Bites and Walks around Antwerp

Wouldn't you take advantage of free airfare for a two-week vacation in Europe? That's what I did on my way home from Saudi Arabia. I decided to hop through Amsterdam, Paris, Antwerp, and Cologne before flying all the way back. It was in Antwerp where I visited Michelle, the one who helped me get the Saudi job. Michelle was so thoughtful to purchase us a food tour for my visit. I would get to try the local specialties and she would get some background for her to share with future visitors.

Michelle was careful to select the tour after one mentioned a stop at Five Guys! Really? Please! Luckily she found Nina, who runs Bites and Walks. Nina has grown up in Antwerp with a Belgian mother and Spanish father. She grew up around food and worked in the hotel food industry before deciding to take the leap to start the food tour. You can choose from weekday or weekend, food or beer, private or group tours. We were lucky that my visit included the Saturday market day.

Here are some of the highlights. Thanks to Nina for providing proper names, spellings, details.

Belgian breakfast at CafĂ© The Pelikan (above) which included "Rodenbach beer + grey shrimps + Brugges Cheese + Tagliate Charcuterie, finely sliced from Beef Belgian Wit Blauw (White Blue Belgian Beef breed) topped with celery in a vinegar sauce" 

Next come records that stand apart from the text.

(** * early_spring: the aggregation engine of [scripts/analyze_spring.py]

    A shallow embedding of the statistical core of the script (onset
    percentile, Cascade zoning, baseline/anomaly evaluation with the
    zone -> side -> state fallback, species aggregation, indicator ranking
    and the two rollups), followed by the properties checked against it.

    Numbers.  Python [int] is [Z].  A Python [float] is an IEEE binary64,
    and the engine is given twice.  The first reading has the rationals
    [Q] for the floats and, for [round], rounding half to even on the exact
    value; the properties of structure are proved on it: which groups are
    admitted, which evaluation is used, how results are ordered and
    counted.  The second, the module [F64], has the kernel's binary64
    ([PrimFloat]) for the floats, with [round], [statistics.median], the
    conversion of an [int] and the test of a float for truth as the
    interpreter has them; every property of a computed number or of a
    threshold is proved on it.  [percentile] is written once over an
    abstract number type and instantiated at both.

    Effects.  Exceptions are the left summand of [result]; the one effect
    looked at besides is which of the three evaluations of
    [summarize_species] are performed, kept as a log.  The fetch loops are
    modelled apart, over a given sequence of replies; rendering and file
    output are not modelled. *)

From Stdlib Require Import ZArith QArith Qround Qabs Lqa Lia.
From Stdlib Require Import List Ascii String Bool Permutation Sorted.
From Stdlib Require Import Floats.
Import ListNotations.

Set Implicit Arguments.
Local Open Scope string_scope.
Local Open Scope Z_scope.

Antwerpse Handjes from Philippe Biscuit, a patented "biscuit that won a competition back in 1934 to celebrate the battle between Brabo and Antigoon, the legend that tells the story how Antwerp got it’s name." Basically the story is that a giant, Antigoon, demanded a toll at the river or cut off your hand. Brabo defeated Antigoon and cut off his hand and threw it in the river. "Ant" comes from "hand" and "werp" comes from "throw".

"Eel which we just topped of with some drops of lemon. From Soraya, a Moroccan entrepreneur and leading lady from Rungis Fish at the Provinciestraat in Antwerp." 

Belgian croquettes are unlike the ones we generally know. These are very moist inside with a very crispy outside. Above we see shrimp, asparagus, and truffle croquettes. Nina explains that it's all about the textural difference between the two, which is also reflected in...

Belgian Frites (fries). This particular batch we tried comes from Frites Atelier, a fast casual chain from a Michelin star earning chef, Sergio Herman. He researched to find the perfect potato for the texture they prize - double-fried, crispy outside with tender inside. He has a proprietary samphire salt and his own blends of aiolis.

"The herring, intestines removed, salted and matured for some time. Served with chopped onion, which is an old habit. The name MAATJE is very important, it means VIRGIN, it is only caught at sea during the months May and June when the fish haven't spawned. If it is caught after this period, it is called SALT
HERRING. The fish is flash frozen for 24 hours because eating raw fish can be dangerous and so that the herring worm will be killed. The reason why we eat onion with it goes way back to the time when it was not as easy as today to conserve fish, so they needed to add much more salt. When they ate the herring they needed to rinse the fish with water and milk. The result was that the herring tasted a bit too bland and onion was added."

There are only a few places left that serve it freshly prepared. Here you see the guy gutting and prepping it fresh for us.

There were some other stops along the way for pastries, Belgian chocolate, and sites, but I don't want to give everything away. And you may have noticed that our tour was food only since our small group had agreed we weren't too interested in alcohol that early.  So, if in Antwerp, look Nina up at Bites and Walks and you can schedule the tour with her tailored to your needs!